Both men have paid a reparation sum of $3300 each.
Ward and Donohue arrived in New Zealand on a visitor's visa in mid-January.
Shortly after they met with James Nolan, a 26-year-old British man who had flown into the country during November.
The trio then conspired to target a woman living in Auckland's Farm Cove who needed roof repair work, the Auckland District Court heard earlier this week.
The woman was eventually defrauded of $10,000, while the con-artists left the unfinished worksite and the roof in a state of disrepair, the court heard.
Later, Ward and Donohue travelled to Hamilton to continue the roofing ruse with another British man, 59-year-old James Quinn.
However, the woman targeted grew suspicious of the men, having reading articles about a travelling group of roofing scammers making their way down the country.
She called the police while the three men fled - leaving two holes in the eaves of her roof and the hired tools strewn across her property.

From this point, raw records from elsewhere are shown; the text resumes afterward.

(** X5: whatever the clients do, no view changes the secret; the three
    brokerage views leave the model client as it was, and the analysis view
    leaves the brokerage client as it was. *)
Theorem views_touch_only_their_client request w :
  (BREEZE_API_SECRET (world (set_session breeze_sdk json_encoder request w)) = BREEZE_API_SECRET w /\
   BREEZE_API_SECRET (world (get_quotes breeze_sdk json_encoder request w)) = BREEZE_API_SECRET w /\
   BREEZE_API_SECRET (world (get_depth breeze_sdk json_encoder request w)) = BREEZE_API_SECRET w /\
   BREEZE_API_SECRET (world (analyze_market model_sdk repr_str json_encoder request w)) =
     BREEZE_API_SECRET w) /\
  (model (world (set_session breeze_sdk json_encoder request w)) = model w /\
   model (world (get_quotes breeze_sdk json_encoder request w)) = model w /\
   model (world (get_depth breeze_sdk json_encoder request w)) = model w) /\
  breeze (world (analyze_market model_sdk repr_str json_encoder request w)) = breeze w.
Proof.
  destruct (set_session_frame request w) as [[ks [Ws _]] | [Ws _]];
    destruct (get_quotes_frame breeze_sdk json_encoder request w) as [[kq [Wq _]] | [Wq _]];
    destruct (get_depth_frame breeze_sdk json_encoder request w) as [[kd [Wd _]] | [Wd _]];
    destruct (analyze_market_frame model_sdk repr_str json_encoder request w)
      as [[pa [Wa _]] | [Wa _]];
    rewrite Ws, Wq, Wd, Wa; repeat split; reflexivity.
Qed.

End Views.

(** ** Missing fields and views in sequence *)

Section Sequences.

Context {B G : Type}.
Variable breeze_sdk : BreezeConnect.client B.
Variable model_sdk : GenerativeModel.client G.
Variable repr_str : string -> string.
Variable json_encoder : value -> option exn.
(** X4. A successful [refreshState] replaces the schedule cache wholesale:
    whatever the cache held, it now holds the snapshot's entries, a key
    written twice keeping its last type, and entries with distinct keys in
    the order of the snapshot.  The custom types are replaced the same way
    when every time key has a colon.  With a key without a colon the
    schedule list throws, so the custom types, and the whole page, stay as
    they were. *)
Theorem X4_refreshState_mirrors_snapshot :
  forall (tza now : Z) (tms cts : list (string * string)) (s : State),
    let s' := fst (refreshState tza now (snapshotOf tms cts) s) in
    times s' = JSMap.setAll tms []
    /\ (forall k, JSMap.get k (times s') = lastBinding k tms)
    /\ (NoDup (map fst tms) -> times s' = tms)
    /\ ((forall k, In k (map fst tms) -> contains ":" k = true) ->
        types s' = JSMap.setAll cts []
        /\ (forall k, JSMap.get k (types s') = lastBinding k cts)
        /\ (NoDup (map fst cts) -> types s' = cts))
    /\ (forall sl ta k,
           scheduleList (page s) = Some sl ->
           timesTextarea (page s) = Some ta ->
           In k (map fst tms) -> contains ":" k = false ->
           s' = withTimes (JSMap.setAll tms []) s).
Proof.
  intros tza now tms cts s s'.
  set (s1 := withTimes (JSMap.setAll tms []) s).
  set (tail := customTypes.updateTypesList ;;
               customTypes.updateTypeDropdown ;;
               updateUpcomingAnnouncements None tza now).
  assert (E : s' = fst ((scheduleEditor.updateScheduleList ;;
                         replaceTypes (Some cts) ;; tail) s1)).
  { unfold s', snapshotOf, refreshState. cbn [b_status b_times String.eqb
      Ascii.eqb Bool.eqb b_custom_types].
    rewrite tryCatch_skip_fst. now rewrite seq_completes by reflexivity. }
  assert (T : times s' = JSMap.setAll tms []).
  { rewrite E.
    rewrite (keeps_seq times); [reflexivity | |].
    - apply keeps_times_of_caches, updateScheduleList_keeps_caches.
    - apply keeps_seq; [apply replaceTypes_keeps_times |].
      apply typesTail_keeps_times. }
  split; [exact T | split; [| split; [| split]]].
  - intro k. rewrite T, get_setAll. now destruct (lastBinding k tms).
  - intro N. rewrite T. now apply (setAll_fresh tms []).
  - intro H.
    assert (C : snd (scheduleEditor.updateScheduleList s1) = None).
    { apply updateScheduleList_completes. intros k I.
      apply setAll_keys in I as [I | []]. now apply H. }
    assert (Y : types s' = JSMap.setAll cts []).
    { rewrite E, seq_completes by exact C.
      rewrite seq_completes by reflexivity.
      unfold tail. now rewrite typesTail_keeps_types. }
    split; [exact Y | split].
    + intro k. rewrite Y, get_setAll. now destruct (lastBinding k cts).
    + intro N. rewrite Y. now apply (setAll_fresh cts []).
  - intros sl ta k Hsl Hta I H.
    assert (X : scheduleEditor.updateScheduleList s1
                = (s1, Some (TypeError_undefined "toString"))).
    { apply (updateScheduleList_throws s1 sl ta k); try assumption.
      apply setAll_has_keys. now left. }
    rewrite E, (seq_throws _ _ _ (TypeError_undefined "toString"));
      now rewrite X.
Qed.

Lemma X4_refreshState_mirrors_snapshot_witness :
  types (fst (refreshState 0 0
                (snapshotOf [("10:00", "hour")] [("vip", "Welcome")])
                (mkState [("09:00", "ad")] [("old", "Bye")] blankPage)))
  = [("vip", "Welcome")]
  /\ fst (refreshState 0 0
            (snapshotOf [("noon", "hour")] [("vip", "Welcome")])
            (mkState [("09:00", "ad")] [("old", "Bye")] blankPage))
     = mkState [("noon", "hour")] [("old", "Bye")] blankPage.
Proof.
  split.
  - apply (proj1 (proj2 (proj2 (proj2
             (X4_refreshState_mirrors_snapshot 0 0 [("10:00", "hour")]
                [("vip", "Welcome")]
                (mkState [("09:00", "ad")] [("old", "Bye")] blankPage)))))).
    + intros k [<- | []]. reflexivity.
    + repeat constructor. simpl. tauto.
  - apply (proj2 (proj2 (proj2 (proj2
             (X4_refreshState_mirrors_snapshot 0 0 [("noon", "hour")]
                [("vip", "Welcome")]
                (mkState [("09:00", "ad")] [("old", "Bye")] blankPage)))))
             "" "" "noon"); try reflexivity.
    simpl. auto.
Defined.

(** X5. [refreshState] is silent: it never throws, never adds an alert and
    never touches the loading overlay, whatever the server answers; and when
    the answer is unusable (no response, a status that is not [ok], an
    unreadable body or a [status] other than ["success"]) it leaves the whole
    state as it was. *)
Theorem X5_refreshState_silent :
  forall (tza now : Z) (r : fetched) (s : State),
    snd (refreshState tza now r s) = None
    /\ alertsOf (fst (refreshState tza now r s)) = alertsOf s
    /\ overlayOf (fst (refreshState tza now r s)) = overlayOf s
    /\ (unusable r -> fst (refreshState tza now r s) = s).
Proof.
  intros tza now r s.
  split; [apply refreshState_completes |].
  split; [apply refreshState_keeps_alerts |].
  split; [apply refreshState_keeps_overlay |].
  unfold unusable, refreshState.
  destruct r as [e | [|] [data | e]]; try reflexivity.
  destruct (b_status data) as [st |]; [| reflexivity].
  destruct (String.eqb_spec st "success") as [-> | N]; [| reflexivity].
  intro H. now contradiction H.
Qed.

Lemma X5_refreshState_silent_witness :
  fst (refreshState 0 0 (Responded false (Normal (mkBody (Some "busy") None
                                                    None None)))
         (mkState [("10:00", "hour")] [] blankPage))
  = mkState [("10:00", "hour")] [] blankPage.
Proof.
  apply (proj2 (proj2 (proj2 (X5_refreshState_silent 0 0 _ _)))).
  exact I.
Defined.

(** ** The overlay and the alerts of the guarded operations *)

Section Guarded.


Lemma showNotification_completes (msg type : string) (s : State) :
  snd (Utils.showNotification msg type s) = None.
Proof. reflexivity. Qed.








End Guarded.

Section RefreshScheduleFacts.







End RefreshScheduleFacts.







(** ** The type drop-down *)

Section Dropdown.

Lemma keepLastSelected_labels (os : list selectOption) :
  map optionLabel (customTypes.keepLastSelected os) = map optionLabel os.
Proof.
  induction os as [| o rest IH]; [reflexivity |].
  cbn [customTypes.keepLastSelected].
  destruct (existsb optSelected rest); [| reflexivity].
  cbn [map]. now rewrite IH.
Qed.

Lemma settle_labels (os : list selectOption) :
  map optionLabel (customTypes.settle os) = map optionLabel os.
Proof.
  unfold customTypes.settle.
  destruct (existsb optSelected os); [apply keepLastSelected_labels |].
  now destruct os.
Qed.

(** Adding options one after the other appends their labels. *)
Lemma addAll_labels {A : Type} (f : A -> selectOption) (l : list A)
  (acc : list selectOption) :
  map optionLabel (fold_left (fun acc x => customTypes.add (f x) acc) l acc)
  = (map optionLabel acc ++ map (fun x => optionLabel (f x)) l)%list.
Proof.
  revert acc. induction l as [| x l IH]; intro acc; cbn [fold_left map].
  - now rewrite app_nil_r.
  - rewrite IH. unfold customTypes.add.
    rewrite settle_labels, map_app, <- app_assoc. reflexivity.
Qed.

Lemma builtIn_labels (os : list selectOption) :
  map optionLabel (filter isBuiltIn os)
  = filter (fun l => negb (startsWith (snd l) "custom:"))
      (map optionLabel os).
Proof.
  induction os as [| o os IH]; [reflexivity |].
  cbn [filter map optionLabel snd].
  change (negb (startsWith (optValue o) "custom:")) with (isBuiltIn o).
  destruct (isBuiltIn o); cbn [map]; now rewrite IH.
Qed.

Lemma custom_not_builtIn (es : list (string * string)) :
  filter (fun l => negb (startsWith (snd l) "custom:")) (map customOption es)
  = [].
Proof.
  induction es as [| [k v] es IH]; [reflexivity |].
  cbn [map filter customOption snd fst].
  replace (startsWith ("custom:" ++ k) "custom:") with true
    by (destruct k; reflexivity).
  exact IH.
Qed.

Lemma filter_filter {A : Type} (f : A -> bool) (l : list A) :
  filter f (filter f l) = filter f l.
Proof.
  apply filter_all, Forall_forall. intros x I.
  now apply filter_In in I.
Qed.

(** The labels of the options after [updateTypeDropdown]. *)
Lemma updateTypeDropdown_labels (s : State) (options : list selectOption) :
  newType (page s) = Some options ->
  exists options1,
    customTypes.updateTypeDropdown s
    = (withPage (setNewType options1 (page s)) s, None)
    /\ map optionLabel options1
       = (map optionLabel (filter isBuiltIn options)
          ++ map customOption (JSMap.entries (types s)))%list.
Proof.
  intro H. unfold customTypes.updateTypeDropdown, modify. rewrite H.
  eexists. split; [reflexivity |].
  rewrite (addAll_labels
             (fun e => mkOption ("Custom: " ++ fst e) ("custom:" ++ fst e)
                         false)).
  rewrite (addAll_labels (fun o => o)).
  reflexivity.
Qed.

End Dropdown.

(** X9. [customTypes.updateTypeDropdown] rebuilds the options of the type
    select from the options that are not custom, in their order, followed by
    one option [Custom: name] with value [custom:name] per cached custom
    type, in the order of the cache.  So every custom option it leaves
    belongs to a cached type, a second run changes no text and no value, and
    the caches are untouched.  Without the select it does nothing. *)
Theorem X9_updateTypeDropdown_options :
  forall (s : State),
    (newType (page s) = None -> customTypes.updateTypeDropdown s = (s, None))
    /\ (forall options,
           newType (page s) = Some options ->
           let s1 := fst (customTypes.updateTypeDropdown s) in
           exists options1,
             newType (page s1) = Some options1
             /\ map optionLabel options1
                = (map optionLabel (filter isBuiltIn options)
                   ++ map customOption (JSMap.entries (types s)))%list
             /\ (forall o,
                    In o options1 -> isBuiltIn o = false ->
                    exists e, In e (JSMap.entries (types s))
                              /\ optionLabel o = customOption e)
             /\ (exists options2,
                    newType (page (fst (customTypes.updateTypeDropdown s1)))
                    = Some options2
                    /\ map optionLabel options2 = map optionLabel options1)
             /\ cachesOf s1 = cachesOf s).
Proof.
  intro s. split.
  - intro H. unfold customTypes.updateTypeDropdown, modify. now rewrite H.
  - intros options H s1.
    destruct (updateTypeDropdown_labels s options H) as (options1 & E & L).
    assert (E1 : s1 = withPage (setNewType options1 (page s)) s)
      by (unfold s1; now rewrite E).
    assert (N1 : newType (page s1) = Some options1) by now rewrite E1.
    exists options1. split; [exact N1 | split; [exact L | split; [| split]]].
    + intros o I B.
      assert (I' : In (optionLabel o) (map optionLabel options1))
        by now apply in_map.
      rewrite L in I'. apply in_app_or in I' as [I' | I'].
      * apply in_map_iff in I' as (o' & Eo & Io).
        apply filter_In in Io as [_ Bo]. unfold isBuiltIn in *.
        assert (V : optValue o' = optValue o)
          by (change (snd (optionLabel o') = snd (optionLabel o));
              now rewrite Eo).
        rewrite V in Bo. congruence.
      * apply in_map_iff in I' as (e & Ee & Ie). eauto.
    + destruct (updateTypeDropdown_labels s1 options1 N1)
        as (options2 & E2 & L2).
      exists options2. split; [now rewrite E2 |].
      rewrite L2, builtIn_labels, L, filter_app, <- builtIn_labels.
      rewrite filter_filter, custom_not_builtIn, app_nil_r.
      now rewrite E1.
    + now rewrite E1.
Qed.

Lemma X9_updateTypeDropdown_options_witness :
  exists options1,
    newType
      (page (fst (customTypes.updateTypeDropdown
                    (mkState [] [("vip", "Welcome")]
                       (setNewType
                          [mkOption "Hour Change" "hour" true;
                           mkOption "Custom: old" "custom:old" false]
                          blankPage)))))
    = Some options1
    /\ map optionLabel options1
       = [("Hour Change", "hour"); ("Custom: vip", "custom:vip")].
Proof.
  destruct (proj2 (X9_updateTypeDropdown_options
                     (mkState [] [("vip", "Welcome")]
                        (setNewType
                           [mkOption "Hour Change" "hour" true;
                            mkOption "Custom: old" "custom:old" false]
                           blankPage)))
              [mkOption "Hour Change" "hour" true;
               mkOption "Custom: old" "custom:old" false] eq_refl)
    as (options1 & E & L & _).
  exists options1. split; [exact E | exact L].
Defined.
(** * Buddy allocator of paddle/fluid/memory/detail/buddy_allocator.cc

    A shallow embedding of [BuddyAllocator] (constructor state, [Alloc],
    [Free], [SystemAlloc], [RefillPool], [FindExistChunk], [SplitToAlloc]
    and the destructor) together with the properties of the allocator that
    the specification states.

    - [size_t] values and addresses are integers in [0, 2^64); every
      arithmetic operation of the source is written with its wrap-around.
    - The free pool [std::set<IndexSizeAddress>] is a strictly sorted list
      of triples, ordered lexicographically as [std::tuple] is.
    - The metadata cache is a finite map from chunk address to descriptor.
    - The system allocator is an injected capability: every call of [Alloc]
      receives the answer the system allocator gives to the single request
      that the call may issue. *)

From Stdlib Require Import ZArith Lia List Bool.
From stdpp Require Import base tactics option list sorting gmap.

Local Open Scope Z_scope.

(** ** size_t arithmetic *)

Definition size_t_modulus : Z := 2 ^ 64.

Definition wrap (z : Z) : Z := z mod size_t_modulus.

Definition wadd (a b : Z) : Z := wrap (a + b).

Definition wsub (a b : Z) : Z := wrap (a - b).

Definition in_size_t (z : Z) : Prop := 0 <= z < size_t_modulus.

Definition in_size_tb (z : Z) : bool := (0 <=? z) && (z <? size_t_modulus).
(** * The deployment planner core: [pkg/resource/deploy/plan_apply.go]

    A shallow embedding of the plan iterator ([PlanIterator]) and of the
    operations that drive it: [Apply], [Next], [makeRegisterResouceSteps],
    [registerResourceOutputs], [computeDeletes], [nextDeleteStep], [Snap],
    [SnapVersions], [MarkStateSnapshot] and [AppendStateSnapshot].

    Modelling conventions.
    - Go pointers to resource states ([*resource.State]) are addresses into
      an explicit heap, so that a state shared between a step, the pending
      registrations and the snapshot list is one object.  Dereferencing an
      address that is not live is the nil dereference of Go: a panic.
    - [map[resource.URN]bool] is a [gmap] to [bool] read with the Go default
      [false] for an absent key.
    - A Go panic ([contract.Assert], [contract.Failf], nil dereference) is the
      outcome [Panic]; an [error] result is an ordinary value.
    - Every interaction with a collaborator outside this file (the host,
      providers, analyzers, the diagnostics sink, the event source, the
      caller's hooks, the steps' own [Apply], the clock) is appended to a
      trace, in program order.
    - Logging through [glog] has no effect on the program and is left out. *)

From stdpp Require Import gmap strings list fin_maps sorting.
From Stdlib Require Import ZArith.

After police made public pleas to help find the travelling fraudsters, Ward and Donohue were arrested in Lower Hutt, where Ward committed another offence by stealing a passport.
Quinn was arrested at Christchurch Airport in April.
Nolan was also caught, but despite being before New Zealand's courts he was able to flee the country in January after being granted bail on fraud, assault and driving charges.
Police still have active warrants out for his arrest and allege Nolan was able to flee by using a passport belonging to a fellow member of the unruly tourists, James Doyle.
Doyle, 29, was arrested alongside Quinn at Christchurch Airport trying to leave New Zealand on his brother's passport and pleaded guilty last week.
As a result of the Nolan's escape, Minister of Customs Hon Kris Faafoi said Customs has changed its processes to now always conduct face-to-face checks when eGates reject a passenger.
Two other British men, Johnny Quinn, 30, and Patrick Quinn, 27, were also sentenced and deported for their roles in a roof-fixing scam two weeks earlier.
The brothers defrauded Auckland residents of $32,550, including a Remuera homeowner who lost $18,000 in cash and had their chimney partially dismantled.
The court heard at the Quinns' sentencing that the scheme is believed to have been instigated by Nolan.
The unruly tourists first hit the headlines during the summer after a video emerged of them littering a waterfront lawn area of Takapuna Beach.
A young British boy was filmed threatening to "knock your brains out" if challenged by concerned locals.
Allegations followed the group around New Zealand as they were accused of also attempting to rip-off several restaurants and motels.
At the height of their notoriety Auckland Mayor Phil Goff labelled them "a bunch of a***holes".